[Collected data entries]
++++++++++

(** * The composition conductor: compiler, interpreter and fork/join barrier

    A shallow embedding of [src/conductor.js].  The conductor compiles a
    composition (an abstract syntax tree) into a flat list of states with
    relative jump offsets, and then drives that finite-state machine over an
    activation state [p = { s; params }].

    JavaScript objects are finite maps from property names to values
    ([gmap string value]); arrays are lists; numbers that the conductor
    computes with (state indices, offsets, lengths) are integers. *)

From stdpp Require Import gmap strings list fin_maps pretty.

Set Warnings "-register-all".
#[local] Open Scope string_scope.
#[local] Open Scope list_scope.
#[local] Open Scope Z_scope.

(** ** JavaScript values *)

(** The values that flow through a composition: JSON data, plus the two
    values the conductor tests for explicitly, [undefined] and functions.
    Numbers are the integers; fractions, and NaN and the infinities, which
    [JSON.stringify] writes as [null], are left out. *)
Inductive value :=
| VUndefined
| VNull
| VBool (b : bool)
| VNum (n : Z)
| VStr (s : string)
| VArr (l : list value)
| VObj (m : gmap string value)
| VFun.

(** [v === undefined || v === null]: reading or writing a property of such
    a value raises a TypeError. *)
Definition nullish (v : value) : bool :=
  match v with VUndefined | VNull => true | _ => false end.

(** [v[k]] for a property name [k] of a value that is not nullish:
    [undefined] when [v] is not an object or has no such property. *)
Definition get (k : string) (v : value) : value :=
  match v with
  | VObj m => default VUndefined (m !! k)
  | _ => VUndefined
  end.

(** [v !== undefined] *)
Definition defined (v : value) : bool :=
  match v with VUndefined => false | _ => true end.

(** JavaScript truthiness, as used by [?:], [||], [&&] and [if]. *)
Definition truthy (v : value) : bool :=
  match v with
  | VUndefined | VNull => false
  | VBool b => b
  | VNum n => negb (Z.eqb n 0)
  | VStr s => negb (String.eqb s "")
  | VArr _ | VObj _ | VFun => true
  end.

(** [const isObject = obj => typeof obj === 'object' && obj !== null && !Array.isArray(obj)] *)
Definition isObject (obj : value) : bool :=
  match obj with VObj _ => true | _ => false end.

(** What [JSON.stringify] followed by [JSON.parse] makes of a value.
    [to_json v] is [None] when [JSON.stringify v] is [undefined] ([v] is
    [undefined] or a function): such a property is left out of an object,
    and such an array element becomes [null]. *)
Fixpoint to_json (v : value) : option value :=
  match v with
  | VUndefined | VFun => None
  | VArr l => Some (VArr (map (λ x, default VNull (to_json x)) l))
  | VObj m => Some (VObj (omap to_json m))
  | _ => Some v
  end.

(** [JSON.parse(JSON.stringify(v))]; [None] when [JSON.parse] throws
    (its argument is [undefined]). *)
Definition JSON_clone (v : value) : option value := to_json v.

(** JSON data: no [undefined] and no function anywhere inside. *)
Inductive is_json : value → Prop :=
| json_null : is_json VNull
| json_bool b : is_json (VBool b)
| json_num n : is_json (VNum n)
| json_str s : is_json (VStr s)
| json_arr l : Forall is_json l → is_json (VArr l)
| json_obj m : map_Forall (λ _, is_json) m → is_json (VObj m).

(** ** Compiled states *)

Inductive state_type :=
| pass | action | function | async | stop | empty | choice
| try | let_ | exit | parallel | map_ | dynamic.

#[global] Instance state_type_eq_dec : EqDecision state_type.
Proof. solve_decision. Defined.

(** [node.exec] of a function state: [{ kind, code }]. *)
Record exec := { kind : string; code : string }.

(** One state of the compiled machine.  Every field but [parent] and [type]
    is optional, as in the object literals of the compiler. *)
Record state := {
  parent : string;
  type : state_type;
  name : option string;
  exec_ : option exec;
  next : option Z;
  then_ : option Z;
  else_ : option Z;
  catch : option Z;
  return_ : option Z;
  let_decl : option (option (gmap string value));
  tasks : option (list Z);
  path : option string
}.

(** [{ parent, type }] *)
Definition mk (parent : string) (type : state_type) : state :=
  {| parent := parent; type := type; name := None; exec_ := None; next := None;
     then_ := None; else_ := None; catch := None; return_ := None;
     let_decl := None; tasks := None; path := None |}.

Definition set_name (v : string) (st : state) : state :=
  {| parent := parent st; type := type st; name := Some v; exec_ := exec_ st;
     next := next st; then_ := then_ st; else_ := else_ st; catch := catch st;
     return_ := return_ st; let_decl := let_decl st; tasks := tasks st;
     path := path st |}.
Definition set_exec (v : exec) (st : state) : state :=
  {| parent := parent st; type := type st; name := name st; exec_ := Some v;
     next := next st; then_ := then_ st; else_ := else_ st; catch := catch st;
     return_ := return_ st; let_decl := let_decl st; tasks := tasks st;
     path := path st |}.
Definition set_next (v : Z) (st : state) : state :=
  {| parent := parent st; type := type st; name := name st; exec_ := exec_ st;
     next := Some v; then_ := then_ st; else_ := else_ st; catch := catch st;
     return_ := return_ st; let_decl := let_decl st; tasks := tasks st;
     path := path st |}.
Definition set_then (v : Z) (st : state) : state :=
  {| parent := parent st; type := type st; name := name st; exec_ := exec_ st;
     next := next st; then_ := Some v; else_ := else_ st; catch := catch st;
     return_ := return_ st; let_decl := let_decl st; tasks := tasks st;
     path := path st |}.
Definition set_else (v : Z) (st : state) : state :=
  {| parent := parent st; type := type st; name := name st; exec_ := exec_ st;
     next := next st; then_ := then_ st; else_ := Some v; catch := catch st;
     return_ := return_ st; let_decl := let_decl st; tasks := tasks st;
     path := path st |}.
Definition set_catch (v : Z) (st : state) : state :=
  {| parent := parent st; type := type st; name := name st; exec_ := exec_ st;
     next := next st; then_ := then_ st; else_ := else_ st; catch := Some v;
     return_ := return_ st; let_decl := let_decl st; tasks := tasks st;
     path := path st |}.
Definition set_return (v : Z) (st : state) : state :=
  {| parent := parent st; type := type st; name := name st; exec_ := exec_ st;
     next := next st; then_ := then_ st; else_ := else_ st; catch := catch st;
     return_ := Some v; let_decl := let_decl st; tasks := tasks st;
     path := path st |}.
Definition set_let (v : option (gmap string value)) (st : state) : state :=
  {| parent := parent st; type := type st; name := name st; exec_ := exec_ st;
     next := next st; then_ := then_ st; else_ := else_ st; catch := catch st;
     return_ := return_ st; let_decl := Some v; tasks := tasks st;
     path := path st |}.
Definition set_tasks (v : list Z) (st : state) : state :=
  {| parent := parent st; type := type st; name := name st; exec_ := exec_ st;
     next := next st; then_ := then_ st; else_ := else_ st; catch := catch st;
     return_ := return_ st; let_decl := let_decl st; tasks := Some v;
     path := path st |}.
Definition set_path (v : string) (st : state) : state :=
  {| parent := parent st; type := type st; name := name st; exec_ := exec_ st;
     next := next st; then_ := then_ st; else_ := else_ st; catch := catch st;
     return_ := return_ st; let_decl := let_decl st; tasks := tasks st;
     path := Some v |}.

(** [fsm[i].field = v]: an assignment to a field of the state at index [i].
    The compiler only ever assigns at an index that is in range. *)
Definition assign (i : nat) (f : state → state) (fsm : list state) : list state :=
  alter f i fsm.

++++++++++

Problem description
Copy each line above that contains the word "Scope".

Task answer
#[local] Open Scope string_scope.
#[local] Open Scope list_scope.
#[local] Open Scope Z_scope.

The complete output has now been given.